James R. Rice

2015 Monie A. Ferst Award

James R. Rice Professor James R. Rice was born in Frederick, Maryland. He established himself as a genius in the field of applied mechanics from a very young age. He completed all three academic degrees — BS, MS, and PhD — in just six years, from 1958 to 1964. That pace was just a preview of a brilliant academic career that followed. He joined Brown University as a post-doctoral fellow in 1964 and then as a faculty member in 1965, becoming professor of engineering in 1970 and L. Herbert Ballou Professor of Theoretical and Applied Mechanics in 1973. Since 1981, he has been teaching at Harvard, first as the Gordon McKay Professor and then as the Mallinckrodt Professor of Engineering Sciences and Geophysics. Professor Rice was elected to all three major academies of the USA: American Academy of Arts and Sciences at the age of 37, National Academy of Engineering at the age of 39, and National Academy of Sciences at the age of 40. In addition, he holds many preeminent honors and recognitions, such as the foreign/corresponding memberships in the French Academy of Sciences, Royal Society of London, and Spanish Academy of Engineering; Fellow of ASME and American Geophysical Union; 7 honorary doctoral degrees from Lehigh University, Northwestern University, Brown University, Université Pierre et Marie Curie, Israel Institute of Technology at Technion, and Université Joseph Fourier; and top medals from several professional societies, such as the Timoshenko and Nadai Medals from ASME, the Prager Medal from SES, and Biot and the von Karman Medals from ASCE.

Prof. Rice is regarded by many as the most influential scholar in the field of applied mechanics over the past fifty years. He identifies key issues at the heart of important problems in engineering and geophysical sciences, and then distills them into elegant, rigorous, and broadly applicable formulations that start new fields and allow for numerous developments by others. For example, his landmark single-author paper on the J-integral, published in Journal of Applied Mechanics in 1968, facilitated the creation of nonlinear fracture mechanics as a field of research for generations of young researchers. The long list of topics where Rice has defined or significantly advanced the research agenda includes: the J-integral and the HRR (Hutchinson-Rosengren-Rice) field; internal variable constitutive theories in plasticity; the ductile vs. brittle transition in solids; dislocation emission and intrinsic ductility from a crack tip; inelastic deformation of single crystals and polycrystals; interfacial fracture mechanics; the stability of plastic deformation and strain localization; poroelasticity and hydraulic fracturing; ductile fracture of metals; 3D weight function theory and crack front perturbations; mechanics of subduction zones; rate and state friction laws; continuum models of earthquake cycles; stability of frictional sliding and earthquake nucleation; spatio-temporal complexity of fault slip; dilatancy and compaction of fluid-infiltrated media; rupture propagation through geometrically complex fault networks; fault weakening due to shear heating; and combined thermo-poro-mechanical processes acting at the earthquake source. In each of these subject areas, Rice’s pioneering ideas serve as beacons of new directions of research for many other researchers. Recently, his interests have expanded to encompass tsunamis, glaciers, and landslides, with new work on the tsunami wave analysis, subglacial hydraulic fractures, episodic glacial motions, ice stream dynamics, and landslide instabilities.

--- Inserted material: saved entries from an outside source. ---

(** ** Strings *)

(** [if (msr.LE) { GenerateAlignmentException(...); return; }] *)
Definition big_endian (EA : Z) (k : M (Machine W) unit) : M (Machine W) unit :=
  le <- get (fun m => MSR_LE (ppc m)) ;;
  if le : bool then on_gpr (GenerateAlignmentException EA) else k.
(** One byte of a string load, ORed into the register at [24 - offset]; [false] ends the load. *)
Definition load_string_byte (reg offset EA : Z) : M (Machine W) bool :=
  b <- mmu_read 1 EA ;;
  dsi <- get dsi_raised ;;
  if dsi : bool then mret false
  else on_gpr (fun s => set_gpr reg (get_gpr s reg .| u32 (b .<< (24 - offset))) s) ;;; mret true.
Fixpoint lswx_loop inst (k : nat) (n EA : Z) : M (Machine W) unit :=
  match k with
  | O => mret tt
  | S k' =>
      let reg := (RD inst + (n .>> 2)) .& 0x1f in
      let offset := (n .& 3) .<< 3 in
      mwhen (n .& 0x3 =? 0) (on_gpr (set_gpr reg 0)) ;;;
      go <- load_string_byte reg offset EA ;;
      mwhen go (lswx_loop inst k' (n + 1) (u32 (EA + 1)))
  end.
Definition string_count m : Z := u8 (xer_stringctrl (ppc m)).
Definition lswx inst :=
  EA <- ea Helper_Get_EA_X inst ;;
  big_endian EA (n <- get string_count ;; lswx_loop inst (Z.to_nat n) 0 EA).
Definition ra_or_zero inst m : Z := if negb (RA inst =? 0) then get_gpr (ppc m) (RA inst) else 0.
Definition string_length inst : Z := if negb (NB inst =? 0) then NB inst else 32.
(** [while (n > 0)] with [n] counting down. *)
Fixpoint lswi_loop (n : nat) (r i EA : Z) : M (Machine W) unit :=
  match n with
  | O => mret tt
  | S n' =>
      let r := if i =? 0 then u32 (r + 1) .& 31 else r in
      mwhen (i =? 0) (on_gpr (set_gpr r 0)) ;;;
      go <- load_string_byte r i EA ;;
      let i := i + 8 in
      let i := if i =? 32 then 0 else i in
      mwhen go (lswi_loop n' r i (u32 (EA + 1)))
  end.
Definition lswi inst :=
  EA <- get (ra_or_zero inst) ;;
  big_endian EA (lswi_loop (Z.to_nat (string_length inst)) (u32 (RD inst - 1)) 0 EA).
(* ===== verification/PPCSpr.v ===== *)
(** * Special-purpose registers (Interpreter/Interpreter_SystemRegisters.cpp)

    [mfspr], [mftb] and [mtspr] over the machine, with the parts of the emulator
    that follow the registers: translation, caches, the gather pipe and the DMA
    of the locked cache.  The system timers are behind [Devices].  Assertions,
    panic alerts and log output are left out. *)
From S2P Require Export PPCLoadStore PPCInterpreter.
From S2P Require Export ErrState.

Definition SPR inst := field inst 11 10.
Definition SPRU inst := field inst 11 5.
Definition SPRL inst := field inst 16 5.

Definition SPR_TL : Z := 268.
Definition SPR_TU : Z := 269.
Definition SPR_TL_W : Z := 284.
Definition SPR_TU_W : Z := 285.
Definition SPR_IABR : Z := 1010.
Definition SPR_WPAR : Z := 921.
Definition SPR_DMAU : Z := 922.
Definition SPR_DMAL : Z := 923.
Definition SPR_UPMC1 : Z := 937.
Definition SPR_UPMC2 : Z := 938.
Definition SPR_UPMC3 : Z := 941.
Definition SPR_UPMC4 : Z := 942.
Definition SPR_THRM1 : Z := 1020.
Definition SPR_THRM2 : Z := 1021.
Definition SPR_THRM3 : Z := 1022.

(** XER, LR and CTR can be used in user mode. *)
Definition user_spr (index : Z) : bool := (index =? SPR_XER) || (index =? SPR_LR) || (index =? SPR_CTR).
Definition is_dbat (index : Z) : bool :=
  ((SPR_DBAT0U <=? index) && (index <? SPR_DBAT0U + 8)) || ((SPR_DBAT4U <=? index) && (index <? SPR_DBAT4U + 8)).
Definition is_ibat (index : Z) : bool :=
  ((SPR_IBAT0U <=? index) && (index <? SPR_IBAT0U + 8)) || ((SPR_IBAT4U <=? index) && (index <? SPR_IBAT4U + 8)).

(** [std::memcpy(&TL(m_ppc_state), &value, sizeof(value))] *)
Definition WriteFullTimeBaseValue (value : Z) (s : PowerPCState) : PowerPCState :=
  set_spr SPR_TU (u32 (value .>> 32)) (set_spr SPR_TL (u32 value) s).
Definition ReadFullTimeBaseValue (s : PowerPCState) : Z := get_spr s SPR_TL .| (get_spr s SPR_TU .<< 32).

Definition MMCRUpdated (s : PowerPCState) : PowerPCState :=
  let perfmon := negb (MMCR0 s =? 0) || negb (MMCR1 s =? 0) in
  set_feature_flags ((feature_flags s .& .~ FEATURE_FLAG_PERFMON) .| (if perfmon then FEATURE_FLAG_PERFMON else 0)) s.

(** The thermal registers: 42 degrees, compared with a threshold. *)
Definition SIMULATED_TEMP : Z := 42.
Definition UpdateThermalReg (i : Z) (s : PowerPCState) : PowerPCState :=
  let reg := get_spr s i in
  let THRESHOLD := field reg 23 7 in
  if negb (bit_at (get_spr s SPR_THRM3) 0) || negb (bit_at reg 0) then set_spr i (put_field reg 30 1 0) s
  else
    let reg := put_field reg 30 1 1 in
    set_spr i (put_field reg 31 1
      (Z.b2z (if bit_at reg 2 then SIMULATED_TEMP <? THRESHOLD else THRESHOLD <? SIMULATED_TEMP))) s.

Section Spr.
Context {W : Type} {D : Devices W}.
Implicit Types m : Machine W.

(** What a read of the register brings up to date. *)
Definition refresh_spr (index : Z) m : Machine W :=
  let s := ppc m in
  if index =? SPR_DEC then
    if get_spr s index .& 0x80000000 =? 0 then on_ppc (set_spr index (u32 (GetFakeDecrementer m))) m else m
  else if (index =? SPR_TL) || (index =? SPR_TU) then on_ppc (WriteFullTimeBaseValue (u64 (GetFakeTimeBase m))) m
  else if index =? SPR_WPAR then
    on_ppc (set_spr index (if IsBNE then get_spr s index .| 1 else get_spr s index .& u32 (.~ 1))) m
  else if index =? SPR_XER then on_ppc (set_spr index (GetXER s)) m
  else if index =? SPR_UPMC1 then on_ppc (set_spr index (get_spr s SPR_PMC1)) m
  else if index =? SPR_UPMC2 then on_ppc (set_spr index (get_spr s SPR_PMC2)) m
  else if index =? SPR_UPMC3 then on_ppc (set_spr index (get_spr s SPR_PMC3)) m
  else if index =? SPR_UPMC4 then on_ppc (set_spr index (get_spr s SPR_PMC4)) m
  else m.
Definition mfspr inst : M (Machine W) unit :=
  let index := ((SPR inst .& 0x1F) .<< 5) + ((SPR inst .>> 5) .& 0x1F) in
  pr <- get (fun m => MSR_PR (ppc m)) ;;
  if pr && negb (user_spr index || (index =? SPR_TL) || (index =? SPR_TU)) then
    on_gpr (GenerateProgramException PrivilegedInstruction)
  else if index =? SPR_IABR then on_gpr (fun s => set_gpr (RD inst) (get_spr s index .& u32 (.~ 1)) s)
  else modify (refresh_spr index) ;;; on_gpr (fun s => set_gpr (RD inst) (get_spr s index) s).
Definition mftb inst : M (Machine W) unit := mfspr inst.

(** HID0: a set flash-invalidate bit empties the instruction cache. *)
Definition HID0_written : M (Machine W) unit :=
  hid0 <- get (fun m => get_spr (ppc m) SPR_HID0) ;;
  mwhen (bit_at hid0 11)
    (on_gpr (set_spr SPR_HID0 (put_field hid0 11 1 0)) ;;; with_icache Cache_Reset ;;; modify ClearJitCache).
(** The DMA of the locked cache runs at once. *)
Definition DMAL_written : M (Machine W) unit :=
  dmal <- get (fun m => get_spr (ppc m) SPR_DMAL) ;;
  dmau <- get (fun m => get_spr (ppc m) SPR_DMAU) ;;
  mwhen (bit_at dmal 1)
    (let mem_address := u32 (field dmau 5 27 .<< 5) in
     let cache_address := u32 (field dmal 5 27 .<< 5) in
     let length := (field dmau 0 5 .<< 2) .| field dmal 2 2 in
     let length := if length =? 0 then 128 else length in
     if bit_at dmal 4 then DMA_MemoryToLC cache_address mem_address length
     else DMA_LCToMemory mem_address cache_address length) ;;;
  on_gpr (fun s => set_spr SPR_DMAL (put_field (get_spr s SPR_DMAL) 1 1 0) s).
(** What follows a write of [value] over [old_value]. *)
Definition spr_written (index old_value value : Z) : M (Machine W) unit :=
  if index =? SPR_TL_W then on_gpr (set_spr SPR_TL value) ;;; modify TimeBaseSet
  else if index =? SPR_TU_W then on_gpr (set_spr SPR_TU value) ;;; modify TimeBaseSet
  else if index =? SPR_PVR then on_gpr (set_spr index old_value)
  else if index =? SPR_HID0 then HID0_written
  else if index =? SPR_HID1 then on_gpr (set_spr index (value .& 0xF8000000))
  else if index =? SPR_HID2 then on_gpr (set_spr index ((value .& 0xF0FF0000) .| (old_value .& 0x0F000000)))
  else if index =? SPR_HID4 then
    mwhen (negb (old_value =? value)) (modify (fun m => DBATUpdated (IBATUpdated m)))
  else if index =? SPR_WPAR then modify ResetGatherPipe
  else if index =? SPR_DMAL then DMAL_written
  else if index =? SPR_DEC then
    mwhen ((old_value .>> 31 =? 0) && negb (value .>> 31 =? 0)) (modify (raise EXCEPTION_DECREMENTER)) ;;;
    modify DecrementerSet
  else if index =? SPR_SDR then modify SDRUpdated
  else if index =? SPR_XER then on_gpr (SetXER value)
  else if is_dbat index then mwhen (negb (old_value =? value)) (modify DBATUpdated)
  else if is_ibat index then mwhen (negb (old_value =? value)) (modify IBATUpdated)
  else if (index =? SPR_MMCR0) || (index =? SPR_MMCR1) then on_gpr MMCRUpdated
  else if (index =? SPR_THRM1) || (index =? SPR_THRM2) || (index =? SPR_THRM3) then
    on_gpr (fun s => UpdateThermalReg SPR_THRM2 (UpdateThermalReg SPR_THRM1 s))
  else mret tt.
Definition mtspr inst : M (Machine W) unit :=
  let index := (SPRU inst .<< 5) .| (SPRL inst .& 0x1F) in
  s <- get ppc ;;
  if MSR_PR s && negb (user_spr index) then on_gpr (GenerateProgramException PrivilegedInstruction)
  else
    let old_value := get_spr s index in
    let value := get_gpr s (RD inst) in
    on_gpr (set_spr index value) ;;; spr_written index old_value value.

End Spr.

Prof. Rice is not only a brilliant scholar, but also a great colleague, teacher, and mentor. As a colleague, he is modest and self-effacing. He has a mild demeanor, is very considerate of young people, and generous in sharing ideas with others. He is extremely talented at communicating complex mechanics ideas and analyses with insight and clarity to students from a broad range of backgrounds. He devotes a lot of time to class preparation and mentoring his graduate students and postdocs, as reflected in his Excellence in Mentoring Award from the Graduate Student Council at Harvard. Two of his graduate students have become members of the National Academy of Engineering. Most of his 60+ PhD students and postdocs have gone on to leading positions in teaching and/or research, including for example, full professorships at Brown, Caltech, Columbia, MIT, Northwestern, Stanford, UC Santa Barbara and University of Southern California.